Don't judge a project by its GitHub stars alone
Open source is now universally accepted and employed by developers and companies across the world. This rise in popularity, though, has raised many questions about what exactly the new world of open source looks like.
What are the most popular open source languages?
Which packages have had the greatest adoption?
How many packages are actively being used?
As we started to ask questions like these, we realized we needed to simplify our questions a little bit. When it comes down to it, do we even have ways of getting reliable answers to these questions?
Last week, I took a look at the Libraries.io dependent repositories count, alluding to its origins as a solution to questions about open source package usage. Today, I’d like to dive a little deeper into why this metric is so important, and why it’s hard to judge actual usage with other common stats.
The need for decaying usage metrics
Millions of packages have been starred on GitHub, but this doesn’t quite help us understand overall usage. For example, a user can star a package for many reasons: some do it as a reminder to come back later (like a bookmark), some treat it as a Facebook Like, and others may do it to curate a list of their favorite packages. If anything, stars do the best job showing us the amount of traffic or attention a package receives on GitHub. But none of this tells us if the package is actually being used.
What’s more, GitHub stars also have a nondecreasing problem. By that I mean that the number of stars a package or repo has will only effectively only ever increase—or stagnate.
In theory, a GitHub user could un-star a package, but that seldom happens in practice. This causes stars to represent the community’s feeling at some point in time (specifically the past) more than current preferences.
Another commonly accepted measure for popularity is the number of forks a package has. The thinking is that a developer must be interested in the work if they create their own local copy of the code—assuming they even end up using the local copy.
Yet forks have a similar nondecreasing problem to stars (and also downloads!) in that they never decrease. Because of this, a package that was once super-popular but has fallen by the wayside will still appear popular by each of these counts. Furthermore, most open source software is consumed through ecosystem-specific package managers, not directly via GitHub forks.
This means that, in reality, stars, forks, and downloads act in similar ways: they show a nondecreasing metric of popularity that fails to account for negative changes in the community’s tastes.
Understanding what stars miss
It was with all of this in mind that Libraries.io created their dependent repositories count: to understand which packages are most actively being used, and which are gaining or losing favor. But how different are the lists of top packages by dependent repositories and GitHub stars? And what are the kinds of packages that tend to be over or underrepresented by a metric such as stars?

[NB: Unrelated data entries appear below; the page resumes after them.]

(* ===== verification/Conecta.v ===== *)
(** The test programs: src/src/conecta.c, which changes the access point and starts
    the DHCP client when the link is up, and the server of
    src/src/dhcpcd-1.3.22-pl4/unix_server.c, which prints what the client writes.
    The times conecta prints are left out. *)

From S2P Require Import Prelude NidTypes Inet.

Local Open Scope Z_scope.

(** ** conecta.c *)

Definition COMMAND_LEN : nat := 32.
Definition RTM_NEWLINK : Z := 16.
Definition LINK_EVENTS : nat := 5.

(** [sprintf (command, ...)] of the text [t]. *)
Definition command (t : list Z) : outcome (list Z) :=
  if (COMMAND_LEN <? length t + 1)%nat then Fault else Go t.

(** [open_netlink]: [socket] and [bind]. *)
Definition conecta_netlink (socket bound : bool) : outcome unit :=
  if socket && bound then Go tt else ProcessExit.

(** [read_event]: the type of the message received, or a failure. *)
Definition conecta_event (nlmsg_type : option Z) : outcome bool :=
  match nlmsg_type with Some t => Go (t =? RTM_NEWLINK) | None => ProcessExit end.

(** How the program stands: the commands it ran, and whether it returned, ended,
    crashed or waits for a message. *)
Inductive conecta_end := Returned | Ended | Crashed | Waits.

Definition ended {A} (o : outcome A) : conecta_end :=
  match o with Go _ => Returned | Fault => Crashed | _ => Ended end.

(** The loop: [count] links seen so far. *)
Fixpoint conecta_loop (count : nat) (ifname : list Z) (events : list (option Z))
    : list (list Z) * conecta_end :=
  match events with
  | [] => ([], Waits)
  | ev :: events =>
      match conecta_event ev with
      | Go true =>
          let count := S count in
          if (LINK_EVENTS <=? count)%nat then
            match command (chars "./dhcpcd -YR " ++ ifname) with
            | Go c => ([chars "rm -fr /etc/dhcpc/*"; c], Returned)
            | o => ([chars "rm -fr /etc/dhcpc/*"], ended o)
            end
          else conecta_loop count ifname events
      | Go false => conecta_loop count ifname events
      | o => ([], ended o)
      end
  end.

(** A command that is printed and run, then the rest. *)
Definition run_command (t : list Z) (rest : list (list Z) * conecta_end) : list (list Z) * conecta_end :=
  match command t with
  | Go c => (c :: rest.1, rest.2)
  | o => ([], ended o)
  end.

(** [args] are those behind the name of the program. *)
Definition conecta (args : list (list Z)) (socket bound : bool) (events : list (option Z))
    : list (list Z) * conecta_end :=
  match conecta_netlink socket bound with
  | Go _ =>
      match args with
      | ifname :: essid :: _ =>
          run_command (chars "iwconfig " ++ ifname ++ chars " essid off")
            (run_command (chars "iwconfig " ++ ifname ++ chars " key off")
               (run_command (chars "iwconfig " ++ ifname ++ chars " essid " ++ essid)
                  (conecta_loop 0 ifname events)))
      | _ => ([], Ended)
      end
  | o => ([], ended o)
  end.

(** ** unix_server.c *)

Definition UNIX_BUF : nat := 80.
Definition SUN_PATH : nat := 108.

(** [strcpy (serv_addr.sun_path, argv[1])]. *)
Definition unix_path (path : list Z) : outcome (list Z) :=
  if (SUN_PATH <? length path + 1)%nat then Fault else Go path.

(** [error] prints and ends the process. *)
Definition unix_setup (path : list Z) (socket bound accepted : bool) : outcome unit :=
  if negb socket then ProcessExit else
  _ ← unix_path path;
  if bound && accepted then Go tt else ProcessExit.

(** A turn: what is printed of the bytes read, none at the end of the stream. *)
Definition unix_turn (d : list Z) : outcome (list Z) :=
  let buf := overlay (take UNIX_BUF d) (replicate UNIX_BUF 0) in
  if bool_decide (0 ∈ buf) then Go (cstr buf ++ [10]) else Fault.

Fixpoint unix_run (ds : list (list Z)) : outcome (list Z) :=
  match ds with
  | [] => Go []
  | d :: ds => t ← unix_turn d; r ← unix_run ds; Go (t ++ r)
  end.
(* ===== verification/MapperProps.v ===== *)
(** Properties of the mappers: the connection mapper and its time-outs, the
    tables of pending resolutions, the NID mapper and its 32-bit identifiers,
    the routing table. *)

From S2P Require Import Prelude NidTypes Inet HashTable Hash LList EntryTable Configuration.
From S2P Require Import QueueTable ConnectionMapper NidMapper RoutingTable Gwc Dhtc NidRouting.
From S2P Require Import Control.

Local Open Scope Z_scope.

(** ** Connection mapper *)

Lemma cm_unknown_effect nid ck e :
  env_ok e →
  let gw := cm_gatewayIP (env_cm e) in
  let r := cm_unknown nid ck e in
  r.1.2 = 0 ∧ r.2 = gw
  ∧ sp_cm2rvs r.1.1 = sp_cm2rvs e ++ [take 16 nid]
  ∧ env_queue r.1.1 = env_queue e
  ∧ ∀ n, cm_get (env_cm r.1.1) n
         = if decide (nid = n) then Some (refreshed gw (ck_new ck) (cm_get (env_cm e) nid))
           else cm_get (env_cm e) n.
Proof.
  intros [Hc Hq] gw r. split_and!; [done..|]. intros n. by apply cm_get_newCMEntry.
Qed.

(** The branches of [getCMEntry]. *)
Lemma getCMEntry_known nid ck e ce :
  cm_get (env_cm e) nid = Some ce →
  ce_tstamp ce = 0 ∨ ck_proactive ck < ce_tstamp ce + 4 →
  getCMEntry nid ck e = (e, 1, ce_ip ce).
Proof.
  intros (p & E)%et_get_find H. unfold getCMEntry. rewrite E.
  unfold RVS_PROACTIVE, RVS_UPDATE_TIMEOUT. rewrite (proj2 (orb_true_iff _ _)); [done|].
  by rewrite Z.eqb_eq, Z.ltb_lt; replace (ce_tstamp ce + (5 - 1)) with (ce_tstamp ce + 4) by lia.
Qed.

Lemma getCMEntry_refresh nid ck e ce :
  cm_get (env_cm e) nid = Some ce →
  ce_tstamp ce ≠ 0 → ce_tstamp ce + 4 ≤ ck_proactive ck → ck_timeout ck < ce_tstamp ce + 5 →
  let r := getCMEntry nid ck e in
  r.1.2 = 1 ∧ r.2 = ce_ip ce ∧ env_cm r.1.1 = env_cm e
  ∧ sp_cm2rvs r.1.1
    = sp_cm2rvs e ++ (if (isQueued nid (ck_isQueued ck) (env_queue e)).2 =? 0
                      then [take 16 nid] else []).
Proof.
  intros (p & E)%et_get_find H0 Hp Ht. unfold getCMEntry. rewrite E.
  unfold RVS_PROACTIVE, RVS_UPDATE_TIMEOUT.
  rewrite (proj2 (orb_false_iff _ _)) by (rewrite Z.eqb_neq, Z.ltb_ge; lia).
  rewrite (proj2 (Z.ltb_lt _ _)) by done.
  destruct (isQueued nid (ck_isQueued ck) (env_queue e)) as [q b]. cbn [fst snd].
  destruct (b =? 0); cbn; [done|]. by rewrite app_nil_r.
Qed.

Definition cm_expired (ck : cm_clock) (old : option conn_entry) : Prop :=
  ∀ ce, old = Some ce →
    ce_tstamp ce ≠ 0 ∧ ce_tstamp ce + 4 ≤ ck_proactive ck ∧ ce_tstamp ce + 5 ≤ ck_timeout ck.
(* ===== verification/DnsProps.v ===== *)
(** Properties of the DNS proxy: the rewriting of queries, the answers built
    from the cache, the aliasing of the cached texts, and the resources the
    thread consumes. *)

From S2P Require Import Prelude NidTypes Inet HashTable Hash EntryTable Configuration QueueTable.
From S2P Require Import NidMapper DnsHandler.

Local Open Scope Z_scope.

(** ** Bounded access *)

Lemma mem_get_in off len buf :
  (off + len ≤ length buf)%nat → mem_get off len buf = Some (slice off len buf).
Proof. intros H. unfold mem_get. by rewrite (proj2 (Nat.leb_le _ _)). Qed.

Lemma mem_put_in off d buf :
  (off + length d ≤ length buf)%nat → mem_put off d buf = Some (splice off d buf).
Proof. intros H. unfold mem_put. by rewrite (proj2 (Nat.leb_le _ _)). Qed.

Lemma swap16_involutive v : 0 ≤ v < 65536 → swap16 (swap16 v) = v.
Proof.
  intros Hv. unfold swap16 at 1. rewrite le_bytes_swap16, be_val_bytes.
  apply Z.mod_small. simpl. lia.
Qed.

Lemma swap16_val v : 0 ≤ v < 65536 → swap16 (le_val (le_bytes 2 (swap16 v))) = v.
Proof.
  intros Hv. rewrite le_val_bytes, Z.mod_small; [by apply swap16_involutive|].
  unfold swap16, be_val.
  pose proof (le_val_bounds _ (bytes_ok_reverse _ (le_bytes_ok 2 v))) as H.
  rewrite length_reverse, length_le_bytes in H. exact H.
Qed.

(** ** Queries *)

(** A query for an address record (A or AAAA) becomes a TXT query for the
    same name: the two bytes of the query type change, no other byte does,
    and the name and the type asked for are remembered.  Other queries pass
    unchanged. *)
Theorem query_rewritten buf name t :
  get_name buf = Some name → (15 + length name ≤ length buf)%nat →
  get16 (13 + length name) buf = Some t →
  ∃ buf', modify_dns_query buf = Some (buf', name, t)
  ∧ get16 (13 + length name) buf' = Some (if (t =? 1) || (t =? 28) then 16 else t)
  ∧ length buf' = length buf
  ∧ (∀ i, (i < 13 + length name ∨ 15 + length name ≤ i)%nat → buf' !! i = buf !! i).
Proof.
  intros Hn Hl Ht. unfold modify_dns_query. rewrite Hn. cbn [mbind option_bind].
  change (1 + dnshdr_len + length name)%nat with (13 + length name)%nat. rewrite Ht.
  cbn [mbind option_bind]. destruct ((t =? 1) || (t =? 28)); [|by exists buf].
  assert (Hp : put16 (13 + length name) 16 buf
               = Some (splice (13 + length name) (le_bytes 2 (swap16 16)) buf))
    by (unfold put16; apply mem_put_in; rewrite length_le_bytes; lia).
  rewrite Hp. cbn [mbind option_bind]. eexists. split; [done|].
  set (d := le_bytes 2 (swap16 16)). assert (Hd : length d = 2%nat) by done.
  assert (Hs : length (splice (13 + length name) d buf) = length buf)
    by (apply length_splice; lia).
  split_and!; [|done|].
  - unfold get16. rewrite mem_get_in by (rewrite Hs; lia).
    pose proof (slice_splice_eq (13 + length name) d buf) as He. rewrite Hd in He.
    rewrite He by lia. done.
  - intros i Hi. unfold splice. rewrite Hd.
    destruct (decide (i < 13 + length name)%nat) as [Hlt|Hge].
    + rewrite lookup_app_l by (rewrite length_take; lia). by apply lookup_take_lt.
    + rewrite lookup_app_r by (rewrite length_take; lia). rewrite length_take, Nat.min_l by lia.
      rewrite lookup_app_r by (rewrite Hd; lia). rewrite Hd, lookup_drop. f_equal. lia.
Qed.

(** A query for the name "a." *)
Definition sample_query (t : Z) : list Z :=
  [7; 7; 1; 0; 0; 1; 0; 0; 0; 0; 0; 0; 1; 97; 0; 0; t; 0; 1].

Lemma query_rewritten_witness :
  modify_dns_query (sample_query 1) = Some (sample_query 16, [1; 97], 1)
  ∧ ∃ buf', modify_dns_query (sample_query 28) = Some (buf', [1; 97], 28)
            ∧ get16 15 buf' = Some 16.
Proof.
  split; [vm_compute; reflexivity|].
  destruct (query_rewritten (sample_query 28) [1; 97] 28) as (buf' & H1 & H2 & _);
    [vm_compute; reflexivity|vm_compute; lia|vm_compute; reflexivity|].
  exists buf'. split; [exact H1|exact H2].
Defined.

(** ** The cache *)

(** A failed response empties the text. *)
Lemma analyse_failed buf qn aa nn :
  analyse_dns_response buf = Some (-1, qn, aa, nn) → aa = replicate (S DNS_MAXNAMELENGTH) 0.
Proof.
  unfold analyse_dns_response. intros H.
  apply bind_Some in H as (n & _ & H). apply bind_Some in H as (fl & _ & H). case_match.
  - apply bind_Some in H as (al & _ & H). apply bind_Some in H as (ab & _ & H).
    apply bind_Some in H as (nl & _ & H). apply bind_Some in H as (nm & _ & H). done.
  - apply (inj Some), (f_equal (λ r, r.1.2)) in H. by symmetry.
Qed.
(** One of three: nothing is written, something is, the first datagram is read. *)
Ltac flow_pair :=
  cbn; rewrite ?app_nil_r;
  repeat match goal with H : sp_cm2rvs _ = _ |- _ => rewrite H; clear H
                       | H : sp_dht _ = _ |- _ => rewrite H; clear H
                       | H : chan_write_len _ _ _ = _ |- _ => rewrite H; clear H
                       | H : opt_write _ _ = _ |- _ => rewrite H; clear H
                       | H : redirect_all _ _ _ _ _ = _ |- _ => rewrite H; clear H
                       | H : ?f (n_ch _) = _ :: _ |- _ => rewrite H; clear H end;
  cbn; rewrite ?drop_0;
  first
    [ right; exists []; rewrite app_nil_r; split; [reflexivity|left; reflexivity]
    | right; eexists; split; [reflexivity|right; apply (bool_decide_unpack _); exact I]
    | left; split; [apply (bool_decide_unpack _); exact I|by eexists] ].

Ltac flows := intros []; flow_pair.

Lemma flow_control now n n' r : turn_control now n = Some (n', r) → flow thread_control n n'.
Proof.
  intros E. unfold turn_control in E. apply bind_Some in E as ([d c] & [d0 Hc]%chan_read_cons & E).
  pose proof (control_step_requests d (l_control (n_loc n)) now (sh_cm (n_sh n))) as Hk.
  destruct (control_step _ _ _ _) as [m e]. cbn [snd] in Hk. simplify_eq. flows.
Qed.

Lemma flow_control_rvs now n n' r : turn_control_rvs now n = Some (n', r) → flow thread_control_rvs n n'.
Proof.
  intros E. unfold turn_control_rvs in E. apply bind_Some in E as ([d c] & [d0 Hc]%chan_read_cons & E).
  unfold control_rvs_step in E. repeat case_match; simplify_eq; flows.
Qed.

Lemma flow_control_gw now n n' r : turn_control_gw now n = Some (n', r) → flow thread_control_gw n n'.
Proof.
  intros E. unfold turn_control_gw in E. apply bind_Some in E as ([d c] & [d0 Hc]%chan_read_cons & E).
  unfold control_gw_step in E. repeat case_match; simplify_eq; flows.
Qed.

Lemma flow_control_gw_core now n n' r :
  turn_control_gw_core now n = Some (n', r) → flow thread_control_gw_core n n'.
Proof.
  intros E. unfold turn_control_gw_core in E. apply bind_Some in E as ([d c] & [d0 Hc]%chan_read_cons & E).
  unfold control_gw_core_step in E. repeat case_match; simplify_eq; flows.
Qed.

Lemma flow_ph_output n n' r : turn_ph_output n = Some (n', r) → flow thread_ph_output n n'.
Proof.
  intros E. unfold turn_ph_output in E. apply bind_Some in E as ([src d] & Hs & E).
  destruct (ph_output_step _ _ _ _ _) as [buf out].
  destruct (opt_write_app out (c_ph2nr (n_ch n))) as [w Hw].
  unfold ph_select in Hs.
  destruct (c_nf2ph (n_ch n)) eqn:E1, (c_rvs2ph (n_ch n)) eqn:E2, (c_mo2ph (n_ch n)) eqn:E3,
    (c_gwt2ph (n_ch n)) eqn:E4; simplify_eq; flows.
Qed.

Lemma flow_ph_input a n n' r : turn_ph_input a n = Some (n', r) → flow thread_ph_input n n'.
Proof.
  intros E. unfold turn_ph_input in E. apply bind_Some in E as ([d c] & [d0 Hc]%chan_read_cons & E).
  destruct (ph_input_step _ _ _ _) as [[buf nm] [[]| | |]]; simplify_eq; flows.
Qed.

(** A lookup of an address, as a turn does it. *)
Ltac requests E :=
  match type of E with context [getCMEntry ?a ?b ?e] =>
    destruct (getCMEntry_requests a b e) as [? ?]; destruct (getCMEntry a b e) as [[? ?] ?] end.

Lemma flow_nr_output ck n n' r : turn_nr_output ck n = Some (n', r) → flow thread_nr_output n n'.
Proof.
  intros E. unfold turn_nr_output, nr_output_step in E.
  apply bind_Some in E as ([d c] & [d0 Hc]%chan_read_cons & E). requests E. cbn [fst] in *. simplify_eq. flows.
Qed.

Lemma flow_nr_output_gw ck now n n' r :
  turn_nr_output_gw ck now n = Some (n', r) → flow thread_nr_output_gw n n'.
Proof.
  intros E. unfold turn_nr_output_gw, nr_output_gw_step in E.
  apply bind_Some in E as ([[src d] ch] & Hs & E). unfold nr_select in Hs.
  destruct (c_ph2nr (n_ch n)) eqn:E1, (c_nr (n_ch n)) eqn:E2; simplify_eq;
    try requests E; cbn [fst] in *; repeat case_match; simplify_eq; flows.
Qed.

Lemma flow_nr_output_core ck now now1 now2 n n' r :
  turn_nr_output_core ck now now1 now2 n = Some (n', r) → flow thread_nr_output_core n n'.
Proof.
  intros E. unfold turn_nr_output_core, nr_output_core_step in E.
  apply bind_Some in E as ([[src d] ch] & Hs & E). unfold nr_select in Hs.
  match type of E with context [core_route ?a ?b ?c ?d ?e ?f ?g ?h] =>
    destruct (core_route_app a b c d e f g h) as [? ?]; set (route := core_route a b c d e f g h) in * end.
  destruct (c_ph2nr (n_ch n)) eqn:E1, (c_nr (n_ch n)) eqn:E2; simplify_eq;
    try requests E; cbn [fst] in *; repeat case_match; simplify_eq; flows.
Qed.

Lemma flow_nr_input x now n n' r : turn_nr_input x now n = Some (n', r) → flow thread_nr_input n n'.
Proof.
  intros E. unfold turn_nr_input, nr_input_step in E. destruct (recvfrom _ _) as [k l].
  destruct (chan_write_len_app (nri_buf l) k (c_nr2ph (n_ch n))) as [w Hw].
  destruct (decide _); simplify_eq; flows.
Qed.

Lemma flow_nr_input_gw x now n n' r : turn_nr_input_gw x now n = Some (n', r) → flow thread_nr_input_gw n n'.
Proof.
  intros E. unfold turn_nr_input_gw, nr_input_gw_step in E. destruct (recvfrom _ _) as [k l].
  destruct (chan_write_len_app (nri_buf l) k (c_nr2ph (n_ch n))) as [w Hw].
  destruct (chan_write_len_app (nri_buf l) k (c_nr (n_ch n))) as [w' Hw'].
  destruct (decide _); simplify_eq; flows.
Qed.

Lemma flow_gw_listener now n n' r : turn_gw_listener now n = Some (n', r) → flow thread_gw_listener n n'.
Proof.
  intros E. unfold turn_gw_listener in E. apply bind_Some in E as ([d c] & [d0 Hc]%chan_read_cons & E).
  destruct (gw_listener_step _ _ _ _) as [[m rt] out]. simplify_eq. flows.
Qed.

To attempt to understand this relationship, I took the top ~2,500 GitHub packages ranked by their stars count and joined them with their dependent repositories count. Some top repos were omitted because they aren’t packages to build on top of (for example, the most starred repository on GitHub is freeCodeCamp—containing the codebase and curriculum of freeCodeCamp—which is a wonderful service, but not something most developers use on a daily basis).
This resulted in the final two metrics being dependent repositories per package versus stars per package in each language. Through this comparison, we can find the most over and underappreciated packages—regardless of language—by looking at the difference between their ranking by stars per package and dependent repositories per package:
Packages misrepresented by stars
|Rank||Underappreciated by stars||Overappreciated by stars|
As for the most over-appreciated packages by stars? Well, the overwhelming commonality is that many of these have seen little to no development or new releases in the past two years (hiredis, big-list-of-naughty-strings, Surge, ratchet, ExSwift).
This speaks to exactly why dependent repositories count is an important metric: these packages that were once popular have seen little activity and are thus little used today.
Looking at their stars count would lead you to believe that these packages are still popular, and perhaps actively maintained and updated, which presents a risk to any potential user. It’s these forms of risks that make decaying attention metrics crucial to understanding what’s going into your open source stack.